The robot introduces itself in an engaging presentation video, designed to engage investors to help Hanson bring it to market. It says that “I can provide autism therapy,” and it tells the world that it can also give courses.
The robot also makes a few announcements of company developments. Its sister Alice will soon be available, and, most notably, the new robot will be joined by a smaller crop of smaller robot “cousins” that will be less expensive. “I look forward to meeting them in a about a year,” says the robot in the video.
Observers note that such smaller cousins will be the way that the company can break into a wider mass market than can presently accommodate the high prices of Hanson’s high-end robots priced from $8500 to $14,750 and targeted for special robotics and psychology research. This price range represents different models of robots with different capabilities depending on what their research clients need—robots that can move but have expressionless faces, robots with expressive faces that cannot move, or robots that can do both.
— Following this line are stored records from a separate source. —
(** Over a file system at rest, where every requested path is accepted and is
    absent, a file or a directory, [captureAllOutputs] returns, changes nothing
    but the result, and appends to it, in the order of the request, each output
    that its callback found, under the name that the command gives it (an empty
    name is dropped): for [output_paths] those that are files and those that are
    directories, and the two older lists only when [output_paths] is empty. *)
Theorem captures_what_was_found (command : Command) (w : W) (r : ActionResult) :
  getWorkingDirectory command = Ok wd ->
  Forall capturable (output_paths command) ->
  (output_paths command = [] ->
   Forall accepted_name (output_files command ++ output_directories command)) ->
  captureAllOutputs lstat cf cd d_path command (w, r)
  = (Ok tt, (w,
      match output_paths command with
      | [] => extend (omap file_output (output_files command))
                     (omap directory_output (output_directories command)) r
      | paths => extend (omap (of_kind S_ISREG file_output) paths)
                        (omap (of_kind S_ISDIR directory_output) paths) r
      end)).
Proof.
  intros Ewd Hp Hn. pose proof (getWorkingDirectory_relative _ _ Ewd) as Hwd.
  unfold captureAllOutputs, mlift, mbind_M at 1. rewrite Ewd.
  destruct (output_paths command) as [|x l] eqn:Eo.
  - rewrite bool_decide_eq_true_2 by done. cbn [negb].
    specialize (Hn eq_refl). apply Forall_app in Hn as [Hf Hd].
    unfold mbind_M at 1.
    rewrite (for_each_extends _ file_output (fun _ => None)).
    + rewrite (for_each_extends _ (fun _ => None) directory_output), extend_extend.
      * by rewrite !omap_none, app_nil_r.
      * eapply Forall_impl; [|exact Hd]. intros name Hname r'.
        unfold accepted_name in Hname. unfold capture_output_directory, mlift, mbind_M at 1.
        destruct (pathInInputRoot name wd) as [p|e] eqn:Ep; [|done].
        by apply (capture_directory_quiet _ p).
    + eapply Forall_impl; [|exact Hf]. intros name Hname r'.
      unfold accepted_name in Hname. unfold capture_output_file, mlift, mbind_M at 1.
      destruct (pathInInputRoot name wd) as [p|e] eqn:Ep; [|done].
      by apply (capture_file_quiet _ p).
  - rewrite bool_decide_eq_false_2 by done. cbn [negb].
    apply (for_each_extends _ (of_kind S_ISREG file_output) (of_kind S_ISDIR directory_output)).
    eapply Forall_impl; [|exact Hp]. intros name Hname r'. by apply capture_path_quiet.
Qed.
End quiet.

(** ** A small command *)

Definition toy_command : Command :=
  MkCommand [L "cc"] [L "ignored"] [] [L "../out/f"; L "d"; L "missing"] (L "work") [].

Definition toy_stat (p : str) : outcome_of Stat :=
  let stat mode := inr (MkStat mode 0 (MkTimespec 0 0) (MkTimespec 0 0)) in
  if decide (p = L "/stage/out/f") then stat (S_IFREG + 420)
  else if decide (p = L "/stage/work/d") then stat (S_IFDIR + 493)
  else inl ENOENT.

Definition toy_found_file (p : str) : OutputFile := MkOutputFile p empty_digest false None.
Definition toy_found_directory (p : str) : OutputDirectory := MkOutputDirectory p empty_digest.
Definition toy_result : ActionResult := MkActionResult [] [] 0 None None None.

Lemma captures_what_was_found_witness :
  captureAllOutputs (fun p (_ : unit) => toy_stat p) (fun p => mret (toy_found_file p))
    (fun p => mret (toy_found_directory p)) (L "/stage") toy_command (tt, toy_result)
  = (Ok tt, (tt, MkActionResult [MkOutputFile (L "../out/f") empty_digest false None]
                   [MkOutputDirectory (L "d") empty_digest] 0 None None None)).
Proof.
  rewrite (captures_what_was_found toy_stat toy_found_file toy_found_directory (L "/stage")
             (L "work/") toy_command tt toy_result).
  - reflexivity.
  - reflexivity.
  - repeat apply List.Forall_cons; [| | |constructor].
    + exists (L "out/f"), (L "/stage/out/f"). repeat split; try reflexivity. right. reflexivity.
    + exists (L "work/d"), (L "/stage/work/d"). repeat split; try reflexivity. left. reflexivity.
    + exists (L "work/missing"), (L "/stage/work/missing"). repeat split; reflexivity.
  - discriminate.
Defined.

(** A second view of the machine, where everything above the input root fails. *)
Lemma captures_stay_inside_witness :
  captureAllOutputs (fun p (_ : unit) => toy_stat p) (fun p => mret (toy_found_file p))
    (fun p => mret (toy_found_directory p)) (L "/stage") toy_command (tt, toy_result)
  = captureAllOutputs (fun p (_ : unit) => toy_stat p)
      (fun p => if is_absolute p then mthrow RuntimeError else mret (toy_found_file p))
      (fun p => if is_absolute p then mthrow RuntimeError else mret (toy_found_directory p))
      (L "/stage") toy_command (tt, toy_result).
Proof.
  apply (captures_stay_inside (fun p (_ : unit) => toy_stat p) (fun p (_ : unit) => toy_stat p)
           (fun p => mret (toy_found_file p))
           (fun p => if is_absolute p then mthrow RuntimeError else mret (toy_found_file p))
           (fun p => mret (toy_found_directory p))
           (fun p => if is_absolute p then mthrow RuntimeError else mret (toy_found_directory p))
           (L "/stage") toy_command (tt, toy_result)).
  - intros p w (Hp & _). rewrite Hp. reflexivity.
  - intros p w (Hp & _). rewrite Hp. reflexivity.
  - reflexivity.
Defined.

(** The whole working directory, which the protocol lets one ask for with an empty
    name, is captured and then left out of the result. *)
Example working_directory_is_dropped :
  captureAllOutputs (fun p (_ : list str) => toy_stat p) (fun p => mret (toy_found_file p))
    (fun p w => (Ok (toy_found_directory p), w ++ [p])) (L "/stage")
    (MkCommand [] [] [[]] [] (L "work") []) ([], toy_result)
  = (Ok tt, ([L "work"], toy_result)).
Proof. reflexivity. Qed.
For those who subscribe to the “uncanny” theory of human-like robots being disturbingly like their human companions, Hanson thinks otherwise and has founded his company’s future on the belief that humanoid robots will increasingly occupy a place in science.
He said humanoid robots cross-pollinate among the sciences, pushing boundaries of biology, cognitive science, and engineering. “We work to bring neuroscience, robotics, and the arts into a super-discipline of humanlike cognitive robotics.”